### ASSIGNED TASK
Match the string "reflexivity" against each line below, and copy every line that matches.

### WORKING DATA

+ + + +

Definition TimestampSerializer_Scan (dbValue : column) : scanned :=
  match dbValue with
  | CNil => ScanKept
  | CTime v => ScanSet (FTimestamp (Some (timestamppb_New v)))
  | _ => ScanErr ErrUnsupportedType
  end.

Section Protobuf.
Context `{ProtoJson}.

(** ** AnySerializer *)

Definition AnySerializer_Value (fieldValue : field_value) : res column :=
  if field_IsNil fieldValue then OK CNil
  else match fieldValue with
       | FAny (Some a) => match any_Marshal a with OK b => OK (CBytes b) | Err e => Err e end
       | _ => Err ErrUnsupportedType
       end.

(** The switch on the type of the column, which selects the bytes to decode. *)
Definition any_bytes (dbValue : column) : option string :=
  match dbValue with CBytes b => Some b | CString s => Some s | _ => None end.

Definition AnySerializer_Scan (dbValue : column) : scanned :=
  match dbValue with
  | CNil => ScanSet (FAny (Some empty_any))
  | _ =>
      match any_bytes dbValue with
      | None => ScanErr ErrUnsupportedType
      | Some bytes =>
          match any_Unmarshal bytes with
          | Err e => ScanErr (EWrap "could not unmarshal JSONB value into protobuf message" e)
          | OK a => ScanSet (FAny (Some a))
          end
      end
  end.

(** ** ValueSerializer *)

Definition ValueSerializer_Value (fieldValue : field_value) : res column :=
  if field_IsNil fieldValue then OK CNil
  else match fieldValue with
       | FValue (Some v) => match value_MarshalJSON v with OK b => OK (CBytes b) | Err e => Err e end
       | _ => Err ErrUnsupportedType
       end.

Definition ValueSerializer_Scan (dbValue : column) : scanned :=
  match dbValue with
  | CNil => ScanKept
  | CBytes d => match value_UnmarshalJSON d with Err e => ScanErr e | OK v => ScanSet (FValue (Some v)) end
  | _ => ScanErr ErrUnsupportedType
  end.

(** ** Range (api/assessment/metric.go) *)

(** The [Range] field, a oneof of message pointers; a nil element is a nil value
    pointer. *)
Inductive range_oneof :=
| RNil
| RAllowedValues (v : option (list (option Value)))
| ROrder (v : option (list (option Value)))
| RMinMax (m : option (Z * Z)).

Context `{JsonText}.

(** [json.Marshal] of a [[]*structpb.Value] *)
Fixpoint values_json (l : list (option Value)) : res (list json) :=
  match l with
  | [] => OK []
  | v :: l =>
      match (match v with Some v => value_json v | None => OK JNull end), values_json l with
      | OK j, OK js => OK (j :: js)
      | Err e, _ => Err e
      | _, Err e => Err e
      end
  end.

(** A message with the field [Values], which is left out when it is empty. *)
Definition values_message_json (v : option (list (option Value))) : res json :=
  match v with
  | None => OK JNull
  | Some [] => OK (JObj [])
  | Some l => match values_json l with OK js => OK (JObj [("values", JArr js)]) | Err e => Err e end
  end.

Definition minmax_json (m : option (Z * Z)) : json :=
  match m with
  | None => JNull
  | Some (lo, hi) =>
      JObj ((if bool_decide (lo = 0)%Z then [] else [("min", JNum (int64_literal lo))]) ++
            (if bool_decide (hi = 0)%Z then [] else [("max", JNum (int64_literal hi))]))
  end.

Definition Range_MarshalJSON (r : range_oneof) : res string :=
  match r with
  | RAllowedValues v => match values_message_json v with OK j => OK (json_print (JObj [("allowedValues", j)])) | Err e => Err e end
  | ROrder v => match values_message_json v with OK j => OK (json_print (JObj [("order", j)])) | Err e => Err e end
  | RMinMax m => OK (json_print (JObj [("minMax", minmax_json m)]))
  | RNil => Err ErrUnsupportedType
  end.

(** Decoding a [[]*structpb.Value]: null is the nil pointer. *)
Fixpoint decode_values (l : list json) : res (list (option Value)) :=
  match l with
  | [] => OK []
  | j :: l =>
      match (match j with JNull => OK None | _ => match json_value j with OK v => OK (Some v) | Err e => Err e end end),
            decode_values l with
      | OK v, OK vs => OK (v :: vs)
      | Err e, _ => Err e
      | _, Err e => Err e
      end
  end.
Definition handle_local_Discovery_Start_0 : handler :=
  mkHandler "POST" pattern_Discovery_Start_0 "/clouditor.discovery.v1.Discovery/Start"
    "/v1/discovery/start" local_request_Discovery_Start_0.
Definition handle_local_Discovery_ListResources_0 : handler :=
  mkHandler "GET" pattern_Discovery_ListResources_0 "/clouditor.discovery.v1.Discovery/ListResources"
    "/v1/discovery/resources" local_request_Discovery_ListResources_0.

Definition RegisterDiscoveryHandlerServer : list handler :=
  [handle_local_Discovery_Start_0;
   handle_local_Discovery_ListResources_0].

Definition handle_Discovery_Start_0 : handler :=
  mkHandler "POST" pattern_Discovery_Start_0 "/clouditor.discovery.v1.Discovery/Start"
    "/v1/discovery/start" request_Discovery_Start_0.
Definition handle_Discovery_ListResources_0 : handler :=
  mkHandler "GET" pattern_Discovery_ListResources_0 "/clouditor.discovery.v1.Discovery/ListResources"
    "/v1/discovery/resources" request_Discovery_ListResources_0.

Definition RegisterDiscoveryHandlerClient : list handler :=
  [handle_Discovery_Start_0;
   handle_Discovery_ListResources_0].
(* ===== verification/GatewayWitness.v ===== *)
(** The REST gateway with a concrete runtime: messages are maps of strings, and
    populating a field is done on them. *)

From S2P Require Import Prelude GoRuntime GoStrings Util GoText Connection Rest Gateway GatewayRoutes GatewayProofs.

Abbreviation DemoMsg := (gmap string string).

Definition demo_populate (x v : string) (p : ProtoReq DemoMsg) : res (ProtoReq DemoMsg) :=
  match go_path x with
  | [f] => match p !! f with Some (FMessage _) => Err (EText "a message") | _ => OK (<[f := FString v]> p) end
  | [f; g] => match p !! f with
              | Some (FMessage m) => OK (<[f := FMessage (<[g := v]> m)]> p)
              | None => OK (<[f := FMessage {[g := v]}]> p)
              | Some (FString _) => Err (EText "no message")
              end
  | _ => Err (EText "too deep")
  end.

(** Query parameters set fields that are not set yet. *)
Definition demo_query (form : list (string * string)) (_ : DoubleArray) (p : ProtoReq DemoMsg) : res (ProtoReq DemoMsg) :=
  OK (foldr (fun kv p => match p !! GoCamelCase kv.1 with None => <[GoCamelCase kv.1 := FString kv.2]> p | Some _ => p end) p form).

#[export] Instance demo_runtime : GatewayRuntime DemoMsg DemoMsg (list (string * string)) (list (string * string)) unit := {|
  rt_Decode := fun b p => OK p;
  rt_DecodeField := fun f b => OK b;
  rt_String := OK;
  rt_PopulateFieldFromPath := demo_populate;
  rt_ParseForm := OK;
  rt_PopulateQueryParameters := demo_query;
  rt_AnnotateContext := fun _ _ _ _ => OK tt;
  rt_GetString := fun m path => match path with [g] => m !! GoCamelCase g | _ => None end;
|}.

Lemma demo_populate_set x v p p' : demo_populate x v p = OK p' -> field_at x p' = Some v.
Proof.
  unfold demo_populate, go_path, field_at. destruct (field_path x) as [|f [|g [|]]]; cbn; try done;
    (destruct (p !! _) as [[|m]|]; [..|]; try done; intros [= <-]; rewrite lookup_insert_eq; by rewrite ?lookup_insert_eq, ?lookup_singleton_eq).
Qed.

Lemma demo_populate_other x v p p' y s : demo_populate x v p = OK p' -> go_path y <> go_path x -> field_at y p = Some s -> field_at y p' = Some s.
Proof.
  unfold demo_populate, go_path, field_at.
  destruct (field_path x) as [|f [|g [|]]]; cbn; try done; destruct (p !! GoCamelCase f) as [[t|m]|] eqn:Hf; try done; intros [= <-] Hn Hy;
    destruct (field_path y) as [|f' [|g' [|]]]; try done; cbn in *;
    (destruct (decide (GoCamelCase f = GoCamelCase f')) as [He|Hne]; [|by rewrite lookup_insert_ne]); rewrite <-He, Hf in Hy; try done; try congruence;
    rewrite <-He, lookup_insert_eq; destruct (decide (GoCamelCase g = GoCamelCase g')); try congruence; by rewrite lookup_insert_ne.
Qed.

Lemma demo_insert_new f v p y s : p !! f = None -> field_at y p = Some s -> field_at y (<[f := v]> p) = Some s.
Proof.
  intros Hf. unfold field_at. destruct (field_path y) as [|f' [|g' l]]; [done|..];
    (destruct (decide (f = GoCamelCase f')) as [->|Hne]; [by rewrite Hf|by rewrite lookup_insert_ne]).
Qed.

Lemma demo_query_keeps form filter p p' y s : demo_query form filter p = OK p' -> field_at y p = Some s -> field_at y p' = Some s.
Proof.
  intros [= <-] Hy. induction form as [|[k v] form IH]; cbn [foldr fst snd]; [done|].
  case_match eqn:Hk; [done|]. by apply demo_insert_new.
Qed.

#[export] Instance demo_runtime_laws : GatewayRuntimeLaws (M := DemoMsg) (Body := DemoMsg).
Proof.
  constructor; [done|exact demo_populate_set|exact demo_populate_other|]. intros form filter p p' y s Hp _. by eapply demo_query_keeps.
Qed.

#[export] Instance demo_mux : ServeMux := {| mux_dispatch := fun mux method comps => find_route method comps (reverse mux) |}.
#[export] Instance demo_mux_laws : ServeMuxLaws.
Proof. done. Qed.

#[export] Instance demo_rest : @RestLibrary unit unit := {|
  rl_DialContext := fun _ _ _ => OK tt;
  rl_Listen := fun _ _ => OK (Some 8080%Z);
  rl_Serve := fun _ => EText "http: Server closed";
  rl_insecure := tt;
|}.

Definition rest_world : World unit (rest unit) (RestTask unit) := mkWorld tt init_rest [] 0.
Definition rest_options : list (rest unit -> rest unit) :=
  [WithAllowedOrigins ["https://dashboard.example.org"]; WithEmbeddedOAuth2Server "~/.clouditor/api.key" "changeme" true []].

(** The RPCs record their requests. *)
Definition demo_call (_ : unit) (method : string) (p : ProtoReq DemoMsg)
  : Go (World unit (list (string * ProtoReq DemoMsg)) unit) (res string) :=
  svc_modify (fun l => l ++ [(method, p)]) ;;; gok "done".

(** An update of the certificate "c1" whose body is about another one. *)
Definition update_request : HTTPRequest DemoMsg (list (string * string)) :=
  mkHTTPRequest "PUT" ["v1"; "orchestrator"; "certificates"; "c1"] {["Id" := "c2"; "Name" := "EUCS"]} [("certificate.id", "c3")].

Lemma rest_request_served_witness :
  let w' := snd (setup 9090 8080 rest_options rest_world) in
  exists params,
    mux_dispatch (rest_mux (w_svc w')) "PUT" ["v1"; "orchestrator"; "certificates"; "c1"]
    = Some (Generated handle_Orchestrator_UpdateCertificate_0, params) /\
    reaches demo_call (serve demo_call handle_Orchestrator_UpdateCertificate_0 update_request params) "UpdateCertificate"
      (fun p => field_at "certificate.id" p = Some "c1") (mkWorld tt [] [] 0).
Proof.
  intros w'.
  destruct (@rest_request_served unit unit unit demo_rest DemoMsg DemoMsg (list (string * string)) (list (string * string)) unit string
    (list (string * ProtoReq DemoMsg)) demo_runtime demo_runtime_laws demo_mux demo_mux_laws 9090 8080 rest_options rest_world w'
    handle_Orchestrator_UpdateCertificate_0 ["c1"]) as (_ & _ & params & Hd & Hr).
  - subst w'. destruct (setup 9090 8080 rest_options rest_world) as [o w1] eqn:E. cbn. vm_compute in E. injection E as <- _. reflexivity.
  - apply list_elem_of_In. vm_compute. tauto.
  - reflexivity.
  - intros He. discriminate He.
  - exists params. split; [exact Hd|].
    destruct (Hr demo_call update_request (mkWorld tt [] [] 0)) as [He|(ctx & p & Hp & Hc)]; [left; exact He|right].
    exists ctx, p. split; [|exact Hc]. apply Hp. vm_compute. left.
Defined.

+ + + +

### ANSWER SECTION
  - subst w'. destruct (setup 9090 8080 rest_options rest_world) as [o w1] eqn:E. cbn. vm_compute in E. injection E as <- _. reflexivity.
  - reflexivity.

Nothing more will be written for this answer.